Gov’t Spends $1.8 Billion on Hospital Upgrading


Minister of Health, Horace Dalley, has said that in the last 12 months, the government has spent more than $1.8 billion on the construction and rehabilitation of public health facilities islandwide.
The majority of these funds were provided by the National Health Fund (NHF) through its Institutional Benefits programme.
Mr. Dalley, who was making his contribution to the 2007/08 Sectoral Debate in the House of Representatives yesterday (June 19), said that the upgrading effort is in keeping with initiatives by the government to modernize the country’s health care sector.
To this end, he pointed out that a sum of $720.9 million or approximately 64 per cent of approved grants were allocated to replace obsolete equipment with new medical equipment, at various health facilities across the island.

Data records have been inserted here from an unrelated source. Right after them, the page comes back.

(** * caido-notify backend: the dedup / dispatch pipeline

    A shallow embedding of [packages/backend/src/index.ts] (the variant that
    keeps the sent-log and the check delay in module-level caches) and of
    the part of the database-backed variant of [checkAndSendFindings] that
    differs from it, followed by the properties of the pipeline.

    Conventions of the embedding.
    - JavaScript strings are [string]s holding their UTF-8 form.
      [toLowerCase] is given for the code points below U+0100 (ASCII and
      the Latin-1 supplement); the statements that depend on the folding
      say so.
    - JavaScript numbers that hold epoch milliseconds, delays and exit codes
      are [Z].
    - [Set<string>] is [gset string]; [Map<string, _>] and [Record<string, _>]
      are association lists in enumeration order (insertion order), because
      the source iterates over them and takes the first match.
    - Module-level [let] variables live in the record [Backend]; every
      function that touches them is a computation in the monad [M], which
      threads the [Backend] and appends to a trace of observable effects.
    - What the plugin reads from the outside (storage, clock, GraphQL
      endpoint, the fate of each spawned notifier process) is a field of the
      record [SDK]. *)

From stdpp Require Import gmap strings list pretty.
From Stdlib Require Import ZArith Lia Ascii.

Open Scope Z_scope.

(** ** JavaScript helpers *)

Module Js.

(** [s.toLowerCase()], on the UTF-8 form of a string whose code points
    lie below U+0100. The letters 'A'..'Z' go to 'a'..'z'. The other
    letters with a lower case in that range are U+00C0..U+00DE without
    U+00D7; in UTF-8 each is the byte 195 followed by a byte of 128..158
    other than 151, and its lower case is 32 places further, that is the
    same first byte followed by the second byte plus 32. Every other byte
    is left alone. Cased letters from U+0100 on are not in this table. *)
Definition lower_ascii (c : ascii) : ascii :=
  let n := nat_of_ascii c in
  if ((65 <=? n)%nat && (n <=? 90)%nat)%bool then ascii_of_nat (n + 32) else c.

(** The byte that follows a byte 195. *)
Definition lower_latin1 (c : ascii) : ascii :=
  let n := nat_of_ascii c in
  if ((128 <=? n)%nat && (n <=? 158)%nat && negb (n =? 151)%nat)%bool
  then ascii_of_nat (n + 32) else lower_ascii c.

Definition is_lead (c : ascii) : bool := (nat_of_ascii c =? 195)%nat.

Fixpoint lower_from (lead : bool) (s : string) : string :=
  match s with
  | EmptyString => EmptyString
  | String c s' =>
      String (if lead then lower_latin1 c else lower_ascii c) (lower_from (is_lead c) s')
  end.

Definition toLowerCase (s : string) : string := lower_from false s.



(** Truthiness of an optional string: [undefined] and [""] are falsy. *)
Definition truthy (o : option string) : bool :=
  match o with
  | Some (String _ _) => true
  | _ => false
  end.

(** [o || d] for an optional string. *)
Definition or_else (o : option string) (d : string) : string :=
  match o with
  | Some (String c s) => String c s
  | _ => d
  end.

(** [!s] for a string. *)
Definition is_empty (s : string) : bool :=
  match s with
  | EmptyString => true
  | String _ _ => false
  end.

(** [xs.join(sep)]. *)
Definition join (sep : string) (xs : list string) : string := String.concat sep xs.

(** [xs.find(p)]: the first element that satisfies [p]. *)
Fixpoint find {A : Type} (p : A -> bool) (xs : list A) : option A :=
  match xs with
  | [] => None
  | x :: xs' => if p x then Some x else find p xs'
  end.

(** [Object.keys(r)] and [r[k]] on a record given as an association list
    with distinct keys. *)
Definition keys {V : Type} (r : list (string * V)) : list string := map fst r.

Fixpoint get {V : Type} (r : list (string * V)) (k : string) : option V :=
  match r with
  | [] => None
  | (k', v) :: r' => if String.eqb k' k then Some v else get r' k
  end.

(** [m.set(k, v)] on an insertion-ordered [Map]: an existing key keeps its
    position, a new key goes last. *)
Fixpoint set {V : Type} (m : list (string * V)) (k : string) (v : V) : list (string * V) :=
  match m with
  | [] => [(k, v)]
  | (k', v') :: m' => if String.eqb k' k then (k', v) :: m' else (k', v') :: set m' k v
  end.

Definition nl : string := String (ascii_of_nat 10) EmptyString.

(** The double-quote character. *)
Definition dq : string := String (ascii_of_nat 34) EmptyString.

End Js.

(** Two strings are equal up to ASCII case when they have the same length
    and, position by position, the bytes are equal or are the two cases
    of one of the letters 'A'..'Z'. This is the relation the
    specification speaks of; it is defined without reference to
    [toLowerCase]. *)
Definition is_upper (c : ascii) : Prop := (65 <= nat_of_ascii c <= 90)%nat.

Definition same_letter (c d : ascii) : Prop :=
  c = d
  \/ (is_upper c /\ nat_of_ascii d = (nat_of_ascii c + 32)%nat)
  \/ (is_upper d /\ nat_of_ascii c = (nat_of_ascii d + 32)%nat).

Inductive eq_upto_case : string -> string -> Prop :=
| euc_nil : eq_upto_case EmptyString EmptyString
| euc_cons c d s t :
    same_letter c d -> eq_upto_case s t -> eq_upto_case (String c s) (String d t).

(** The string with its letters 'A'..'Z' in lower case: two strings are
    equal up to ASCII case exactly when they have the same fold. *)
Fixpoint ascii_fold (s : string) : string :=
  match s with
  | EmptyString => EmptyString
  | String c s' => String (Js.lower_ascii c) (ascii_fold s')
  end.

(** ** Data model (types of index.ts) *)

Inductive Result (T : Type) : Type :=
| Error (error : string)
| Ok (value : T).
Arguments Error {T} error.
Arguments Ok {T} value.

Definition is_error {T : Type} (r : Result T) : bool :=
  match r with Error _ => true | Ok _ => false end.

(** ["id" | "provider"] *)
Inductive IdsType := IdFlag | ProviderFlag.

Record NotifyConfig := {
  defaultIds : option string;
  defaultIdsType : option IdsType;
  customFindingIds : option (list (string * string));
  customFindingIdsType : option (list (string * IdsType))
}.

Record SentFinding := {
  findingId : string;
  timestamp : Z
}.

(** A node of the GraphQL answer ([host] and [path] are fetched but never
    read). *)
Record Node := {
  id : string;
  title : string;
  description : option string;
  reporter : string;
  createdAt : option string
}.

(** The object built for each node; the getters are constant closures. *)
Record FindingWithTimestamp := {
  getId : string;
  getTitle : string;
  getDescription : string;
  getReporter : string;
  getTimestamp : Z
}.

#[global] Instance IdsType_eq_dec : EqDecision IdsType.
Proof. solve_decision. Defined.
#[global] Instance SentFinding_eq_dec : EqDecision SentFinding.
Proof. solve_decision. Defined.
#[global] Instance Node_eq_dec : EqDecision Node.
Proof. solve_decision. Defined.
#[global] Instance FindingWithTimestamp_eq_dec : EqDecision FindingWithTimestamp.
Proof. solve_decision. Defined.
#[global] Instance Result_eq_dec {T : Type} `{EqDecision T} : EqDecision (Result T).
Proof. solve_decision. Defined.

(** ** The outside world *)

(** Outcome of [sdk.graphql.execute]: the promise rejects, or it resolves
    to a response whose [errors] and [data?.findings?.nodes] are as given. *)
Inductive GraphqlOutcome :=
| Rejected (message : string)
| Resolved (errors : option (list string)) (nodes : option (list Node)).

(** Fate of one call of [spawn]. When the call returns, the fate of the
    notifier process is what the three handlers of the source see: a
    [close] event with an exit code and the collected standard error, an
    [error] event (the process could not be started), or neither within
    30000 ms, so that the watchdog fires first where there is one; one
    fate stands for one settling handler. The call itself can also throw, as it does on an argument that holds a
    NUL character: then there is no process and no handler is reached. *)
Inductive ProcOutcome :=
| Close (code : option Z) (errorOutput : string)
| ProcError (message : string)
| Hang
| SpawnThrows (message : string).

(** What a run reads from its environment. The outcome of
    [getExcludedFindings] and of [getNotifyIds] is taken as given; the
    directory that they create first when [sdk.storage] is absent is not
    part of the trace of a run. [child_process args stdin] is the fate of
    the call of [spawn] with these arguments and of the process that is
    given [stdin]. [dateParse s] is [new Date(s).getTime()],
    with [None] for [NaN]. [os_homedir] is [homedir()]; [env_fallback] is
    the first non-empty of the environment variables HOME, USERPROFILE
    and APPDATA, if any. *)
Record SDK := {
  excludedFindingsRead : Result (list string);
  notifyIdsRead : Result NotifyConfig;
  Date_now : Z;
  dateParse : string -> option Z;
  graphql_execute : GraphqlOutcome;
  child_process : list string -> string -> ProcOutcome;
  os_homedir : string;
  env_fallback : option string
}.

(** Observable effects of the backend, in program order. [SpawnProc] is
    the call of [spawn] with a command and its arguments, together with
    what the caller writes to the standard input of the process once the
    call has returned. *)
Inductive Effect :=
| SentFindingsStored (sent : list SentFinding)
| ConsoleError (args : list string)
| SpawnProc (cmd : string) (args : list string) (stdin : string)
| EventsEmit (event : string) (count totalCount : nat)
| SetInterval (handle : nat) (delay : Z)
| ClearInterval (handle : nat)
| DbStored (key value : string)
| FsMkdir (path : string)
| FsWriteFile (path content : string).

(** The module-level variables of index.ts, and the interval timers the
    runtime currently holds for the plugin. *)
Record Backend := {
  sentFindingsCache : list SentFinding;
  checkDelayCache : Z;
  useCustomProviderConfigCache : bool;
  checkInterval : option nat;
  activeIntervals : list (nat * Z);
  nextHandle : nat
}.

(** ** The monad of backend computations *)

Definition ST (St A : Type) : Type := St -> A * St * list Effect.

Definition ret {St A : Type} (a : A) : ST St A := fun b => (a, b, []).

Definition bind {St A B : Type} (m : ST St A) (k : A -> ST St B) : ST St B :=
  fun b =>
    let '(a, b1, t1) := m b in
    let '(r, b2, t2) := k a b1 in
    (r, b2, t1 ++ t2).

Definition perform {St : Type} (e : Effect) : ST St unit := fun b => (tt, b, [e]).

Among the items purchased were 40 new ambulances valued at $105.6 million; public health inspector equipment for $29.84 million; physiotherapy equipment at a cost of $12.17 million; while $10.95 million in supplies were acquired for the obstetric theatre at the Mandeville Regional Hospital; and autoclaves were purchased for the Princess Margaret Hospital at a cost of $3.5 million.
Additionally, $660 million was spent last year to purchase radiographic equipment, while other machinery is being installed. These include a 1.5 Telsa Magnetic Resonance Imaging (MRI) scanner for the Kingston Public Hospital (KPH); a 64-slice CT scanner for the University Hospital of the West Indies (UHWI); four ultrasound console units and 12 portable ultrasound units; and three digital fluoroscopic X-ray machines, one for KPH and another for UHWI.
In addition, two conventional fluoroscopic X-ray machines are also being installed; 11 radiographic X-ray machines; four mobile X-ray machines for the regional hospitals; and X-ray machines for the National Chest Hospital.
The Cornwall Regional Hospital in Montego Bay is also expected to receive a 40 slice scanner.
“This is the largest project ever undertaken in radiology in Jamaica. This project is geared at providing public hospitals with a total of 82 new pieces of radiology equipment over a three-year period,” Mr. Dalley stated.